Aquele encontro me trouxe duas vias de sentimentos: a tortuosa sofreguidão de ter-me de pé antes dos crepúsculos divinamente profanos do meu cotidiano e a deliciosa sensação da imagem daquelas palavras me arrebatando os desejos pela boca de sua dona. Saí daquela casa sem nenhuma vontade de o fazer. Tarjino satisfeito com a negociata, que lhe renderia uma boa quantia, chamou-me a acompanhar-lhe a casa de Zoraia, advertindo-me de nos determos ao "horário das Senhôras". Esse era o modo irônico como as raparigas denominavam às 20:00 hs. A explicação seria um afronte a inteligência do leitor, certamente. Pois bem, Zoraia nos recebeu como sempre profanamente à vontade com suas filhas, que tornavam aquele cabaré o mais luxuoso dali.

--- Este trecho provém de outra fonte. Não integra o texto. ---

(** * Label Studio → COCO keypoint converter (LS-full2Coco-KPT.py)

    A shallow embedding of [LSConverter]: the taxonomy builder
    ([__init__]), the per-task association of boxes and keypoint sets,
    the orphan resolver, the geometry checks and the output assembly
    ([convert_to_coco] and its static helpers).

    Modelling conventions.
    - JSON numbers are rationals ([Q]); Python's [*] and [/] on them are
      [Qmult] and [Qdiv], and comparisons are the boolean order on [Q].
      Rounding of binary floating point is not modelled.
    - A JSON object with a fixed set of possibly missing keys is a record
      of [option] fields; [d[k]] on a missing key raises [KeyError],
      [d.get(k)] returns [None].
    - A Python [dict] that is iterated is an insertion-ordered association
      list ([dict_set] keeps the position of a key that already exists).
    - An uncaught exception aborts the run: every function that can raise
      returns a [Res].  [warnings.warn] and [logger.warning] append a
      [diag] to the run's log.  The log records the calls in order; which
      of them are shown is up to Python, whose default filter shows a
      [warnings.warn] text repeated from the same line once. *)

From Stdlib Require Import List String Bool Arith ZArith QArith Lia.
From Stdlib Require DecimalString DecimalZ.
Import ListNotations.

Local Open Scope string_scope.
Local Open Scope list_scope.
Local Open Scope Q_scope.

(** ** Exceptions and the error monad *)

Inductive exn : Type :=
| KeyError (key : string)
| IndexError
| TypeError
| Breakpoint.          (* [breakpoint()]: the run stops in the debugger *)

Inductive Res (A : Type) : Type :=
| Ok (a : A)
| Raise (e : exn).

Arguments Ok {A} a.
Arguments Raise {A} e.

Definition bind {A B : Type} (m : Res A) (k : A -> Res B) : Res B :=
  match m with
  | Ok a => k a
  | Raise e => Raise e
  end.

Notation "x <- m ;; k" := (bind m (fun x => k))
  (at level 61, m at next level, right associativity).
Notation "' p <- m ;; k" := (bind m (fun x => let p := x in k))
  (at level 61, p pattern, m at next level, right associativity).

(** [d[key]] on an optional field. *)
Definition getitem {A : Type} (key : string) (field : option A) : Res A :=
  match field with
  | Some a => Ok a
  | None => Raise (KeyError key)
  end.

(** A [for] loop whose body may raise. *)
Fixpoint for_each {S A : Type} (body : S -> A -> Res S) (l : list A) (s : S)
  : Res S :=
  match l with
  | [] => Ok s
  | a :: r => s' <- body s a ;; for_each body r s'
  end.

(** ** Insertion-ordered dictionaries *)

Section Dict.
Context {K V : Type} (key_eqb : K -> K -> bool).

Definition dict : Type := list (K * V).

Fixpoint dict_get (d : dict) (k : K) : option V :=
  match d with
  | [] => None
  | (k', v) :: r => if key_eqb k' k then Some v else dict_get r k
  end.

(** [d[k] = v]: an existing key keeps its position, a new key goes last. *)
Fixpoint dict_set (d : dict) (k : K) (v : V) : dict :=
  match d with
  | [] => [(k, v)]
  | (k', v') :: r =>
      if key_eqb k' k then (k', v) :: r else (k', v') :: dict_set r k v
  end.

Definition dict_keys (d : dict) : list K := map fst d.
End Dict.

Arguments dict : clear implicits.

(** ** Numbers: truthiness and comparisons *)

(** [bool(w)] for a dimension that is [None] or a number. *)
Definition truthy (w : option Q) : bool :=
  match w with
  | Some q => negb (Qeq_bool q 0)
  | None => false
  end.

Definition Qlt_bool (a b : Q) : bool := negb (Qle_bool b a).

(** [x_min <= x <= x_max and y_min <= y <= y_max] *)
Definition in_range (x_min y_min x_max y_max : Q) (p : Q * Q) : bool :=
  Qle_bool x_min (fst p) && Qle_bool (fst p) x_max &&
  Qle_bool y_min (snd p) && Qle_bool (snd p) y_max.

(** ** Input documents *)

(** A [<Label value=... background=... hotkey=.../>] element of the
    configuration; [label.get(attr)] is [None] for a missing attribute. *)
Record ConfigLabel : Type := mkConfigLabel {
  cl_value : option string;
  cl_background : option string;
  cl_hotkey : option string
}.

(** The [value] object of a label record. *)
Record Value : Type := mkValue {
  v_x : option Q;
  v_y : option Q;
  v_width : option Q;
  v_height : option Q;
  v_points : option (list (Q * Q));
  v_original_width : option Q;
  v_original_height : option Q;
  v_rectanglelabels : option (list string);
  v_polygonlabels : option (list string)
}.

(** One entry of an annotation's [result] list. *)
Record Label : Type := mkLabel {
  l_id : string;
  l_type : string;
  l_parentID : option string;
  l_original_width : option Q;
  l_original_height : option Q;
  l_value : option Value
}.

Record Annotation : Type := mkAnnotation {
  completed_by : Z;
  result : list Label
}.

(** A task; [t_drafts] is only tested for emptiness. *)
Record Task : Type := mkTask {
  t_id : Z;
  t_image : string;
  t_drafts : list string;
  t_annotations : list Annotation
}.

(** ** Intermediate and output records *)

Record Category : Type := mkCategory {
  cat_id : nat;
  cat_name : option string;
  cat_color : option string;
  cat_hotkey : option string;
  cat_label_type : string
}.

(** The converter object built by [__init__]. *)
Record LSConverter : Type := mkConverter {
  rect_categories : list Category;
  poly_categories : list Category;
  rect_name_to_id : dict (option string) nat;
  poly_name_to_id : dict (option string) nat
}.

(** An entry of [annotations_dict]. *)
Record Assoc : Type := mkAssoc {
  a_image_id : nat;
  a_bbox : option Label;
  a_keypoints : list Label;
  a_has_draft : bool
}.

(** An entry of [orphan_keypoints_list]. *)
Record Orphan : Type := mkOrphan {
  o_image_id : nat;
  o_label : Label;
  o_width : option Q;
  o_height : option Q
}.

Record Image : Type := mkImage {
  img_id : nat;
  img_width : Q;
  img_height : Q;
  img_file_name : string;
  img_label_studio_image_id : Z
}.

Definition BBox : Type := (Q * Q * Q * Q)%type.

Record CocoAnn : Type := mkCocoAnn {
  ann_id : nat;
  ann_image_id : nat;
  ann_category_id : nat;
  ann_bbox : BBox;
  ann_area : Q;
  ann_keypoints : list Q;
  ann_num_keypoints : nat;
  ann_iscrowd : nat;
  ann_bbox_label : list string;
  ann_author_id : Z
}.

(** Diagnostics, one constructor per warning site. *)
Inductive diag : Type :=
| DimsNotFound (image_name : string)
| NoAnnotations (item_idx : nat) (task : Z)
| RectHasPoints (author task : Z) (has_draft : bool)
| PolyHasX (author task : Z) (has_draft : bool)
| UnknownType
| NotFourKeypoints (num : nat) (author task : Z) (label_id : string)
    (has_draft : bool)
| KptOutOfRange (author task : Z) (label_id : string) (has_draft : bool)
| FrontOrder (author task : Z) (label_id : string) (has_draft : bool)
| BackOrder (author task : Z) (label_id : string) (has_draft : bool)
| Unmatched (task : Z) (label_id : string) (author : Z)
    (abs_points : list (Q * Q)) (has_draft : bool).

(** ** [LSConverter.__init__] *)

Definition opt_string_eqb (a b : option string) : bool :=
  match a, b with
  | Some x, Some y => String.eqb x y
  | None, None => true
  | _, _ => false
  end.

Mais pela beleza luxuosa das raparigas do que pela aparência do lugar, não era nenhum pardieiro, mas também não chegava a um hotel. O espanto da cafetina se deu pelo horário de nossa chegada:
- Tarjino...! Pedro, meu querido! Boas Novas certamente! A essas horas por aqui!
- Zoraia, meu amor! - berrava Tarjino. Hoje tivemos com sorte e com Pedro nos negócios. Esse garoto é mais lucrativo que um filho.
Me ative a sentar ao balcão, como de costume, e rir das bravatas do meu amigo-patrão.
Passada algumas horas já estava Tarjino mais alegre que as raparigas e contava vantagem sobre o negócio do dia. O "horário das Senhôras" fora comemorado por todos que já inebriavam o lugar, inclusive por aquele que me advertiu de não passarmos de tal hora pra podermos ter nosso primeiro dia de trabalho. Sabendo da impossibilidade de convencimento de ir-nos embora dali, fui sozinho. Durante todo aquele tempo estava imaginando aqueles lábios me confessando as memórias de seu falecido marido. A ansiedade nem me deixou divertir-me e tomei decisões rápidas como a de ir para casa àquelas horas, não era do meu costume sair de uma noite tão sóbrio. Mas ao mesmo tempo achava-me totalmente embriagado por aquela viúva do dia seguinte.
A noite até que passou rápida e minha ansiedade me permitiu dormir bem. Quando já de pé e devidamente arrumado para voltar a casa daquela Senhora e tendo a convicção que não teria de Tarjino a companhia, adentrei ao lado de fora do meu apartamento. Aquela pensão era habitada por seres noturnos, por isso o borburinho matinal era costumeiro. Quando ia em direção a escadaria que me conduziria ao caminho dos lábios dos sonhos do outro dia, eis que surge em minha frente Luciana:
- Pedro! O que fazes tão distinto a uma hora dessas!?
Luciana era uma linda mulher de pouca idade, mas de olhos profanos e corpo luciferiano. Havia nela uma consciência perigosa do que poderia provocar em um homem.
- Ficas tão charmoso pelas manhãs, Pedro! O que vais fazer agora?
Além de tudo, era uma poetisa tão sensível e inteligente que me detinha como a um cão na coleira.
Sempre cedia a Luciana. Naquela manhã o desejo me teve nos braços e fez pirraça da minha consciência, pois fiquei sem saber se desejava ou era o desejo que apenas brincava comigo todos os dias.